A group of burros under a tree next to a road. Photo by Alex Neibergs/BLM

Chemehuevi HMA

This area is a burro herd.  They are believed to have originated from mining operations in the 1800s. With introduction of the railroad in this area the miners often abandoned their animals in the desert foothills.  The burros come in many colors besides gray and brown, such as a blue, black, and pink.  They are very camouflaged in their habitat.  These animals range from 11 to 13 hands and weigh from 500 to 600 pounds.

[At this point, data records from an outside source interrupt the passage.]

(** The item of a target: nothing yet, or what its own waiter answered. *)
Definition item_of (answers : nat -> result error WaitResult -> Prop) (r : AggregateRequest) (i : nat) (t : Target) (item : Item) : Prop :=
  im_TargetKey item = tg_Key t
  /\ ((im_Answer item = None /\ im_Outcome item = OutcomePending)
      \/ exists a, im_Answer item = Some a /\ im_Outcome item = classify (ar_Predicate r) a /\ (answers i a \/ a = Err waiter_failure)).

Lemma items_exact answers r y i t : yok answers r y -> ar_Targets r !! i = Some t -> exists item, cs_items (y_state y) !! i = Some item /\ item_of answers r i t item.
Proof.
  intros Hok Ht. rewrite (yk_items _ _ _ Hok). destruct (decide (i ∈ (cl_index <$> y_taken y))) as [Hi|Hi].
  - apply list_elem_of_fmap in Hi as (call & -> & Hc). exists (itemFromCall r call). split.
    + apply rebuild_taken; [|done|by eapply lookup_lt_Some]. pose proof (yk_index _ _ _ Hok) as Hp.
      assert (Hnd : NoDup (y_running y ++ map cl_index (y_taken y ++ y_chan y))) by (rewrite Hp; apply NoDup_seq).
      apply NoDup_app in Hnd as (_ & _ & Hnd). rewrite map_app in Hnd. by apply NoDup_app in Hnd as (? & _).
    + unfold item_of, itemFromCall. cbn. rewrite Ht. split; [done|]. right. eexists. split_and!; [done..|]. apply (yk_calls _ _ _ Hok). apply elem_of_app. by left.
  - rewrite rebuild_fresh by done. exists (mkItem (tg_Key t) None OutcomePending). split; [|split; [done|by left]].
    unfold pendingItems. change (map ?f ?l) with (f <$> l). by rewrite list_lookup_fmap, Ht.
Qed.

Lemma winner_kept key items : key <> EmptyString -> winner key items = key.
Proof.
  intros H. induction items as [|x items IH]; [done|]. cbn. apply String.eqb_neq in H as ->. by rewrite andb_false_r.
Qed.

Lemma winner_first items : (forall x, x ∈ items -> im_TargetKey x <> EmptyString) ->
  winner EmptyString items = default EmptyString (im_TargetKey <$> List.find (is_outcome OutcomeSuccess) items).
Proof.
  induction items as [|x items IH]; intros H; [done|]. cbn. destruct (is_outcome OutcomeSuccess x); cbn.
  - apply winner_kept, H. by left.
  - apply IH. intros y Hy. apply H. by right.
Qed.

Lemma targets_loop_keys index seen caller scope l : targets_loop index seen caller scope l = Ok tt -> forall t, t ∈ l -> tg_Key t <> EmptyString.
Proof.
  revert index seen. induction l as [|x l IH]; intros index seen H t Ht; [by apply not_elem_of_nil in Ht|]. cbn in H.
  destruct (validateTargetKey _ _ _) eqn:E; [|done]. cbn in H. destruct (validateTargetPoll _ _ _ _); [|done]. cbn in H.
  apply elem_of_cons in Ht as [->|Ht]; [|by eapply IH]. unfold validateTargetKey in E. intros E0. rewrite E0 in E. done.
Qed.

Lemma waitAt_Ok r now y : waitAt r now = Ok y -> y = startWaitCalls r /\ (forall t, t ∈ ar_Targets r -> tg_Key t <> EmptyString).
Proof.
  unfold waitAt, ValidateAt_aggregate, validateTargets. intros H. go_ok. split; [done|]. intros t Ht. destruct (ar_Targets r) as [|f l] eqn:E; [by apply not_elem_of_nil in Ht|].
  match goal with H : targets_loop _ _ _ _ _ = Ok ?u |- _ => destruct u; by eapply targets_loop_keys end.
Qed.

Lemma result_verdict answers r y : yok answers r y -> let res := aggregate_result r (y_state y) in
  as_Items res = cs_items (y_state y) /\ as_Status res = verdict r (as_Items res) /\ as_SuccessCount res = success_count (as_Items res)
  /\ as_WinnerKey res = winner EmptyString (as_Items res) /\ (as_IsError res = true <-> as_Status res = StatusAggregateFailure).
Proof.
  intros Hok. unfold aggregate_result, finalize, verdict.
  assert (E1 : cs_conditionReached (y_state y) || conditionReachedByItems r (cs_items (y_state y)) = conditionReachedByItems r (cs_items (y_state y))).
  { pose proof (yk_reached _ _ _ Hok) as H. destruct (cs_conditionReached _); [by rewrite H|done]. }
  assert (E2 : cs_indeterminateReturn (y_state y) || hasOutcome (cs_items (y_state y)) OutcomeIndeterminate = hasOutcome (cs_items (y_state y)) OutcomeIndeterminate).
  { pose proof (yk_indeterminate _ _ _ Hok) as H. destruct (cs_indeterminateReturn _); [by rewrite H|done]. }
  rewrite E1, E2. destruct (conditionReachedByItems _ _) eqn:C1; [|destruct (hasOutcome _ _) eqn:C2; [|destruct (allDefinitiveFailure _) eqn:C3]]; cbn [as_Items as_Status as_SuccessCount as_WinnerKey as_IsError]; rewrite ?C1, ?C2, ?C3; split_and!; try done; by split.
Qed.

(** C30: an aggregate says what its waiters answered, whatever the order in which they answer,
    fail or exit and whenever the time is up.  When it ends without the error of its
    caller's context there is one item per target, in the order of the request, with the
    answer of that target's own waiter or none; the status is the one that the condition, the
    indeterminate items and the definitive failures among the items give; the winner is the
    first target of the request that succeeded; and it is an error exactly when every target has failed for good. *)
Theorem aggregate_exact (answers : nat -> result error WaitResult -> Prop) (r : AggregateRequest) (now : Time) (y0 y : sys) (res : AggregateResult) :
  waitAt r now = Ok y0 -> rtc (ystep answers r) y0 y -> y_phase y = Finished res None ->
  length (as_Items res) = length (ar_Targets r)
  /\ (forall i t, ar_Targets r !! i = Some t -> exists item, as_Items res !! i = Some item /\ item_of answers r i t item)
  /\ as_Status res = verdict r (as_Items res) /\ as_SuccessCount res = success_count (as_Items res)
  /\ as_WinnerKey res = default EmptyString (im_TargetKey <$> List.find (is_outcome OutcomeSuccess) (as_Items res))
  /\ (as_IsError res = true <-> as_Status res = StatusAggregateFailure).
Proof.
  intros [-> Hkeys]%waitAt_Ok Hr Hf. pose proof (reachable_yok _ _ _ Hr) as Hok. rewrite (yk_finished _ _ _ Hok _ Hf) in *.
  destruct (result_verdict _ _ _ Hok) as (E1 & E2 & E3 & E4 & E5). split; [|split; [|split; [done|split; [done|split; [|exact E5]]]]].
  - rewrite E1, (yk_items _ _ _ Hok). apply rebuild_length.
  - intros i t Ht. rewrite E1. by apply items_exact.
  - rewrite E4. apply winner_first. intros x Hx. rewrite E1 in Hx. apply list_elem_of_lookup in Hx as [i Hi].
    assert (Hlt : i < length (ar_Targets r)). { apply lookup_lt_Some in Hi. by rewrite (yk_items _ _ _ Hok), rebuild_length in Hi. }
    destruct (lookup_lt_is_Some_2 _ _ Hlt) as [t Ht]. destruct (items_exact _ _ _ _ _ Hok Ht) as (item & Hi' & Hk & _). rewrite Hi in Hi'. injection Hi' as ->. rewrite Hk. apply Hkeys. by eapply list_elem_of_lookup_2.
Qed.

(** ** That it ends *)

Definition phase_weight (p : phase) : nat := match p with Collecting => 2 | Emptying => 1 | Finished _ _ => 0 end.

Definition weight (y : sys) : nat := length (y_chan y) + 2 * length (y_running y) + phase_weight (y_phase y).

(** A step of the surroundings: the time is up, or the caller has gone. *)
Definition only_flags (y y' : sys) : Prop := y_state y' = y_state y /\ y_chan y' = y_chan y /\ y_running y' = y_running y /\ y_phase y' = y_phase y.

Definition unfinished (y : sys) : Prop := y_phase y = Collecting \/ y_phase y = Emptying.

Lemma filter_shorter (l : list nat) i : i ∈ l -> length (List.filter (fun j => negb (j =? i)%nat) l) < length l.
Proof.
  induction l as [|j l IH]; intros Hi; [by apply not_elem_of_nil in Hi|]. cbn. destruct (Nat.eqb_spec j i) as [->|Hne]; cbn.
  - pose proof (List.filter_length_le (fun j => negb (j =? i)%nat) l). lia.
  - apply elem_of_cons in Hi as [->|Hi]; [done|]. specialize (IH Hi). lia.
Qed.

Lemma publish_weight y i a : i ∈ y_running y -> weight (publish i a y) < weight y.
Proof. intros Hi. unfold weight, publish. cbn. rewrite length_app. pose proof (filter_shorter _ _ Hi). cbn. lia. Qed.

Lemma step_weight answers r y y' : ystep answers r y y' -> only_flags y y' \/ weight y' < weight y.
Proof.
  intros [i a Hi _|i Hi| |e|call rest Hp _ Hc|e Hp _ _|Hp _ _ _|Hp _ _|Hp _|call rest Hp Hc|Hp Hc]; [right; by apply publish_weight|right; by apply publish_weight|by left|by left|right..];
    unfold weight, with_phase, empty_call, take_call; cbn [y_chan y_running y_phase]; rewrite ?Hp; cbn [phase_weight]; try lia.
  - destruct (collect_call _ _ _ _) as [[st w] d]. cbn. rewrite Hc. cbn. lia.
  - rewrite Hc. cbn. lia.
Qed.

Lemma step_enabled answers r y : yok answers r y -> unfinished y -> y_running y = [] \/ (y_watching y = true /\ y_late y = true) \/ y_draining y = true ->
  exists y', ystep answers r y y' /\ weight y' < weight y /\ y_running y' = y_running y.
Proof.
  intros Hok Hu Hrun. assert (exists y', ystep answers r y y' /\ ~ only_flags y y' /\ y_running y' = y_running y) as (y' & Hs & Hf & Hr).
  2: { exists y'. destruct (step_weight _ _ _ _ Hs); [done|auto]. }
  destruct Hu as [Hp|Hp].
  - destruct (decide (cs_remaining (y_state y) = 0)) as [Hz|Hz].
    { eexists. split; [by apply Y_all|]. split; [|done]. intros (_ & _ & _ & H). cbn in H. congruence. }
    destruct Hrun as [Hrun|[[Hw Hl]|Hd]].
    + destruct (y_chan y) as [|call rest] eqn:Hc.
      * exfalso. pose proof (yk_remaining _ _ _ Hok Hp). pose proof (yk_index _ _ _ Hok) as Hix. apply Permutation_length in Hix. rewrite Hrun, Hc, app_nil_r, length_seq in Hix. cbn in Hix. rewrite length_map in Hix. lia.
      * eexists. split; [apply (Y_take _ _ _ call rest); [done|lia|done]|]. unfold take_call. destruct (collect_call _ _ _ _) as [[st w] d]. split; [|done].
        intros (_ & H & _). cbn in H. rewrite Hc in H. apply (f_equal length) in H. cbn in H. lia.
    + eexists. split; [apply Y_stop_work; [done|lia|done|done]|]. split; [|done]. intros (_ & _ & _ & H). cbn in H. congruence.
    + eexists. split; [apply Y_stop_drain; [done|lia|done]|]. split; [|done]. intros (_ & _ & _ & H). cbn in H. congruence.
  - destruct (y_chan y) as [|call rest] eqn:Hc.
    + eexists. split; [by apply Y_emptied|]. split; [|done]. intros (_ & _ & _ & H). cbn in H. congruence.
    + eexists. split; [by apply (Y_empty _ _ _ call rest)|]. split; [|done]. intros (_ & H & _). cbn in H. rewrite Hc in H. apply (f_equal length) in H. cbn in H. lia.
Qed.

(** C31: an aggregate ends.  Every step of its goroutines and of its collector, in whatever
    order, lowers a number; so only finitely many are made.  And before it is finished the collector always has
    a step to make, with no goroutine taking part, when every goroutine has published its call, also one whose
    waiter panicked, when the time is up and no verdict was reached, or while the timer of the drain runs. *)
Theorem aggregate_ends (answers : nat -> result error WaitResult -> Prop) (r : AggregateRequest) (y : sys) : rtc (ystep answers r) (startWaitCalls r) y ->
  (forall y', ystep answers r y y' -> only_flags y y' \/ weight y' < weight y)
  /\ (unfinished y -> y_running y = [] \/ (y_watching y = true /\ y_late y = true) \/ y_draining y = true -> exists y', ystep answers r y y' /\ weight y' < weight y /\ y_running y' = y_running y).
Proof. intros H%reachable_yok. split; [intros y'; apply step_weight|by apply step_enabled]. Qed.

(** ** With the access store *)

Section store.
Context `{EC : EventCodec} `{AC : AccessCodec}.

Definition poll_views (polls : list (Env * (nat -> list aop))) : list (Env * (nat -> adb)) := map (fun p => (p.1, fun i => db_after (p.2 i))) polls.

(** The polls that the waiter of each target makes, with the databases that their reads see. *)
Context (polls : nat -> list (Env * (nat -> list aop))).

(** What a goroutine gets: the answer of the store to its polls, or the end of its context. *)
Definition store_answers (r : AggregateRequest) (i : nat) (a : result error WaitResult) : Prop :=
  (exists t, ar_Targets r !! i = Some t /\ Wait (poll_views (polls i)) (tg_Poll t) = Some a)
  \/ (exists e, a = Err e /\ errors_Is e Canceled || errors_Is e DeadlineExceeded = true).

Lemma Wait_Ok ps r res : Wait ps r = Some (Ok res) -> exists x v, (x, v) ∈ ps /\ (PollWait x v r).1 = Ok res.
Proof.
  induction ps as [|[x v] ps IH]; [done|]. cbn. destruct (PollWait x v r).1 as [q|e] eqn:E; [|done]. destruct (String.eqb _ _).
  - intros H. destruct (IH H) as (x' & v' & Hin & Hp). exists x', v'. split; [by right|done].
  - intros [= <-]. exists x, v. split; [by left|done].
Qed.
(** X2.  A clone carries the id of its original with the suffix
    [_clone], so its id differs from the original's, while two clones of one
    track share their id.  The clone copies the buffer, placement, volume,
    mute and solo flags and colour, and takes its name from the file. *)
Theorem clone_id_and_mix_state (c1 c2 : string) (tr : AudioTrack.t) :
  let cl := AudioTrack.clone c1 tr in
  AudioTrack.id cl = (AudioTrack.id tr ++ "_clone")%string
  /\ AudioTrack.id cl <> AudioTrack.id tr
  /\ AudioTrack.id (AudioTrack.clone c2 tr) = AudioTrack.id cl
  /\ cl = AudioTrack.mk (AudioTrack.id tr ++ "_clone")%string
            (file_name (AudioTrack.file tr))
            (AudioTrack.audioBuffer tr) (AudioTrack.file tr)
            (AudioTrack.startTime tr) (AudioTrack.duration tr)
            (AudioTrack.volume tr) (AudioTrack.isMuted tr)
            (AudioTrack.isSolo tr) (AudioTrack.color tr).
Proof.
  assert (Hne : forall s : string, String.eqb (s ++ "_clone") "" = false).
  { intros s. apply String.eqb_neq. intros E.
    apply (f_equal String.length) in E. rewrite string_length_app in E.
    cbn in E. lia. }
  cbv zeta. unfold AudioTrack.clone, AudioTrack.new. cbn. rewrite !Hne.
  repeat split; try reflexivity.
  intros E. apply (f_equal String.length) in E.
  rewrite string_length_app in E. cbn in E. lia.
Qed.
End TrackModel.

(** ** More on the timeline model *)

Section TimelineModel.
Local Open Scope Q_scope.

Lemma updateDuration_tracks (tl : Timeline.t) :
  Timeline.tracks (Timeline.updateDuration tl) = Timeline.tracks tl.
Proof.
  unfold Timeline.updateDuration. destruct (List.map _ _); reflexivity.
Qed.

Lemma updateDuration_nonempty (tl : Timeline.t) :
  Timeline.tracks tl <> [] ->
  60 <= Timeline.duration (Timeline.updateDuration tl).
Proof.
  intros Hne. unfold Timeline.updateDuration.
  destruct (Timeline.tracks tl) as [|t0 ts]; [congruence|].
  cbn. apply Q.le_max_r.
Qed.
(** * MarkVoid: the cross-line selection engine, the range edits and the
      undo/redo history of [src/app.js], embedded in Rocq.

    The editor keeps its document in module-level variables ([lines],
    [ksel], [undoStack], [redoStack], ...).  They are gathered here in one
    record, [State], that every operation takes and returns.  JavaScript
    numbers that hold line indices and character offsets are integers and
    are modelled by [Z]; the one place where the code computes with
    fractions (the proportional projection of [offsetInLine]) is modelled
    on IEEE 754 binary64 with the Standard Library's [SpecFloat]. *)

From Stdlib Require Import ZArith Lia String Ascii List Bool.
From Stdlib Require Import QArith Qpower Lqa.
From Stdlib Require Import Floats.SpecFloat.
From Stdlib Require Import NArith DecimalString DecimalN.
From stdpp Require Import base list strings.

Local Open Scope Z_scope.

(** ** JavaScript built-ins used by the code *)

Module JS.

(** Relative index of [String.prototype.slice] and
    [Array.prototype.splice]: a negative index counts from the end, and
    the result is clamped to [0, len]. *)
Definition relative_index (len i : Z) : Z :=
  if i <? 0 then Z.max (len + i) 0 else Z.min i len.

Definition str_length (s : string) : Z := Z.of_nat (String.length s).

Location: The Chemehuevi Herd Management Area is located in eastern San Bernardino County, CA and encompasses an area from 7 miles south of Needles, CA to the Parker Dam and includes land east of U.S. 95 eastward to the Colorado River.

Size: 138,333 acres

Topography/Vegetation: The major vegetative type is of the Mojave Desert ecosystem, dominated by creosote bush and other shrubs, with sparse herbaceous understory.  Joshua trees also live in this area providing shade for the animals.  Dry lake beds, also called playas, are scattered in the area.  The elevations vary from below sea level to mountains.  The Colorado River is a major water source in the area.

Wildlife: Smaller mammalian species and many reptiles are common in these ecosystems.   Jackrabbits, coyote, badgers, occasional mule deer, big horn sheep in the higher elevations, and many rodent species live in the area.